Queensland State Velodrome, Brisbane

Queensland State Velodrome: Striking column-free arena with an elliptical footprint


The arena roof of the Queensland State Velodrome spans up to 118 metres between inclined perimeter supports, making it one of the largest clear-span roofs in Australia.

(Above) Courtesy David Spencer Photography

  Project Details

  Architect: Cox Rayner Architects 
  Structural Engineer: Arup 
  D+C Contractor: Watpac 
  Steel Fabricator: Beenleigh Steel Fabrications 
  Construction and Temporary Works Engineer: Construc 
  Steel Erector: BSF Mobile Cranes 
  Steel Detailer: Online Drafting Services 
  Steel Distributor: BlueScope Distribution 
  Steel Manufacturer: BlueScope (plate) 
  Surface Treatment: Tranzblast
  Coatings Supplier: PPG Industries

 

The strength and elegance of steel underpins the Queensland State Velodrome (QSV), which opened in 2016 and hosted the track cycling competition for the Gold Coast 2018 Commonwealth Games. 

Jointly funded by the Queensland and Australian governments, the QSV is Queensland’s first indoor velodrome. Located at the Sleeman Sports Complex in Brisbane and nestled into a sloping site, the QSV provides 1500 permanent seats for spectators, with provision for the seating capacity to be expanded to 4000 or more with the installation of temporary seating in event mode. 

The QSV’s saddle-shaped roof structure is elliptical in plan, with a major axis span of 118m and a minor axis span of 115m. The roof framing consists of lightweight steel hollow section planar facetted trusses radiating from a central truss ring referred to as the ‘oculus’. This arrangement allows the doubly curved roof profile to be generated by simple planar elements, avoiding the complexity and costs of complex 3D components while delivering the desired form. The roof, one of the longest clear-spanning roof structures in the country, is supported by raking columns positioned at an angle of 60 degrees to the horizontal, to create the appearance of a ‘floating’ roof. 

The building was delivered quickly and to a tight budget, in large part due to the efficiency of the design of the steel roof and wall structure, and the adoption of a ‘construction-lead’ approach to the design that ensured that the steel structure could be economically, safely and quickly fabricated and erected in parallel with the construction of the concrete substructure and bowl. 

The QSV won the ASI National Steel Excellence Award in the Engineering Projects category in 2016. Several innovations played a role in the successful delivery of the project and the realisation of the competition-winning architectural vision.
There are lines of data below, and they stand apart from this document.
(** History: [hist], the values pushed; [chain], the nodes in the order of the swaps,
    the stub first; [base], the place of [tail] in it; [outs], the answers of [pop]. *)
Record state := ST {
  heap : gmap nat Node; fresh : nat; head : nat; tail : nat;
  pps : list ppc; cp : cpc; fault : bool;
  hist : list T; chain : list nat; base : nat; outs : list resp
}.

(** [Queue::new], with [n] producers. *)
Definition init (n : nat) : state :=
  ST {[ 0 := Nd None None ]} 1 0 0 (replicate n PIdle) CIdle false [] [0] 0 [].

Definition set_pp (t : nat) (p : ppc) (s : state) : state :=
  ST (heap s) (fresh s) (head s) (tail s) (<[t:=p]> (pps s)) (cp s) (fault s) (hist s) (chain s) (base s) (outs s).
Definition set_cp (c : cpc) (s : state) : state :=
  ST (heap s) (fresh s) (head s) (tail s) (pps s) c (fault s) (hist s) (chain s) (base s) (outs s).
Definition set_heap (m : gmap nat Node) (s : state) : state :=
  ST m (fresh s) (head s) (tail s) (pps s) (cp s) (fault s) (hist s) (chain s) (base s) (outs s).
Definition add_out (r : resp) (s : state) : state :=
  ST (heap s) (fresh s) (head s) (tail s) (pps s) (cp s) (fault s) (hist s) (chain s) (base s) (outs s ++ [r]).
Definition set_tail (n : nat) (s : state) : state :=
  ST (heap s) (fresh s) (head s) n (pps s) (cp s) (fault s) (hist s) (chain s) (S (base s)) (outs s).
Definition faulted (s : state) : state :=
  ST (heap s) (fresh s) (head s) (tail s) (pps s) (cp s) true (hist s) (chain s) (base s) (outs s).

(** [Node::new] and the swap of [head]. *)
Definition swap (v : T) (s : state) : state :=
  ST (<[fresh s := Nd None (Some v)]> (heap s)) (S (fresh s)) (fresh s) (tail s) (pps s) (cp s) (fault s)
    (hist s ++ [v]) (chain s ++ [fresh s]) (base s) (outs s).

(** [push]. *)
Definition step_push (t : nat) (p : ppc) (s : state) : option state :=
  match p with
  | PSwap v => Some (set_pp t (PLink (head s) (fresh s)) (swap v s))
  | PLink prev n =>
      match heap s !! prev with
      | Some x => Some (set_pp t PIdle (set_heap (<[prev := Nd (Some n) (value x)]> (heap s)) s))
      | None => Some (faulted s)
      end
  | PIdle => None
  end.

(** [pop] and [is_empty]. *)
Definition step_pop (s : state) : option state :=
  match cp s with
  | CLoad =>
      Some (if head s =? tail s then set_cp (CDone None) (add_out (RPop None) s) else set_cp CSpin s)
  | CSpin =>
      match heap s !! tail s with
      | Some x => Some (match next x with Some n => set_cp (CTake n) s | None => s end)
      | None => Some (faulted s)
      end
  | CTake n =>
      match heap s !! n with
      | Some (Nd m (Some v)) =>
          Some (set_cp (CFree n v) (add_out (RPop (Some v)) (set_heap (<[n := Nd m None]> (heap s)) s)))
      | _ => Some (faulted s)
      end
  | CFree n v =>
      match heap s !! tail s with
      | Some _ => Some (set_cp (CDone (Some v)) (set_tail n (set_heap (delete (tail s) (heap s)) s)))
      | None => Some (faulted s)
      end
  | CEmpty => Some (set_cp (CAnswer (head s =? tail s)) s)
  | _ => None
  end.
These included: 

  • extensive use of parametric design techniques and shared models to allow rapid development and assessment of large numbers of framing options and to drive optimisation of the selected form
  • roof framing configured to allow the complex hyperbolic paraboloid roof to be formed by simple straight components 
  • simple straight roof components prefabricated into facetted planar roof trusses. These components and trusses were designed for fabrication in Queensland from readily available Australian steel
  • configuration of roof framing to allow the roof to be supported during erection by a small number of simple temporary props located within the arena infield. This ensured that the roof could be safely and rapidly erected before or during construction of the complex concrete bowl and concourse structures
  • sophisticated structural analysis and optimisation to minimise steel weight and material usage. 

The QSV’s steel structure is very efficient, with a primary roof steel weight of less than 50 kg/sqm. This is a significant achievement given the scale and complexity of the roof, the unusually large wind pressures and the small weight premium that arises from the construction-led and holistic approach of connections designed for ease of fabrication and erection rather than purely minimum weight. 
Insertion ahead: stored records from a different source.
(* ===== verification/MpscQueue.v ===== *)
(** * MpscQueue: the unbounded multi-producer single-consumer queue

    [may_queue/src/mpsc.rs]: a linked list of blocks of 64 slots.  The tail is one
    word, the address of a block and the index of its next free slot, with a lock
    bit; a producer claims a slot with a compare-and-swap, and the one that claims
    the last slot of a block locks the tail until it has linked a new block.  The
    consumer frees a block one block late.  Any number of producers, the consumer
    and an observer (a thread that calls [len]) are interleaved one shared access
    at a time.  An allocation may return any address that is not in use. *)

From stdpp Require Import base numbers list gmap.
From Stdlib Require Import ZArith Lia ZifyNat.
From S2P Require Import Prelude Blocks Fifo.

#[local] Ltac Zify.zify_post_hook ::= Z.div_mod_to_equations.
#[local] Arguments Nat.div : simpl never.
#[local] Arguments Nat.modulo : simpl never.
#[local] Arguments Nat.mul : simpl never.

Module Mpsc.

Definition BLOCK_SHIFT : Z := 6.
Definition BLOCK_SIZE : Z := Z.shiftl 1 BLOCK_SHIFT.
Definition BLOCK_MASK : Z := BLOCK_SIZE - 1.

Definition block_end (start : Z) : Z := Z.ldiff (Word.add start BLOCK_SIZE) BLOCK_MASK.
Definition bulk_end (start end_ : Z) : Z := Z.min end_ (block_end start).

Import Fifo.

Section queue.
Context {T : Type}.
#[local] Abbreviation resp := (@Fifo.resp T).
#[local] Abbreviation obj := (@Fifo.obj T).
#[local] Abbreviation pstatus := (@Fifo.pstatus T).
#[local] Abbreviation cstatus := (@Fifo.cstatus T).
#[local] Abbreviation label := (@Fifo.label T).

(** ** Blocks.  A slot is empty ([ready] is 0), ready, or ready with its value
    moved out. *)
Inductive cell := SEmpty | SReady (v : T) | STaken.
Record block := Block { slots : list cell; next : option nat; start : Z }.

Definition new_box (index : Z) : block := Block (replicate (Z.to_nat BLOCK_SIZE) SEmpty) None index.
Definition slot (index : Z) : nat := Z.to_nat (Z.land index BLOCK_MASK).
The project as a whole, including the Velodrome’s permanent roof structure, temporary works, secondary wall and roof framing, internal roofs and awnings, required in the order of 900 tonnes of hollow sections and 300 tonnes of plate. 

The design team took advantage of the shell action available from the doubly curved nature of the saddle-shaped roof to minimise steel tonnage across the project. Additionally, the building was designed to take advantage of the undulating landscape and the partially buried nature of the building to reduce steel weight by utilising the main north-south trusses as arches thrusting against large concrete abutments anchored into the hillside. 

As a result, the visible lower chords of radial trusses and roof bracing elements that sail through the upper part of the roof consist of either slender Circular Hollow Sections (CHS) members or rods, resulting in a remarkably light and airy feel to the space.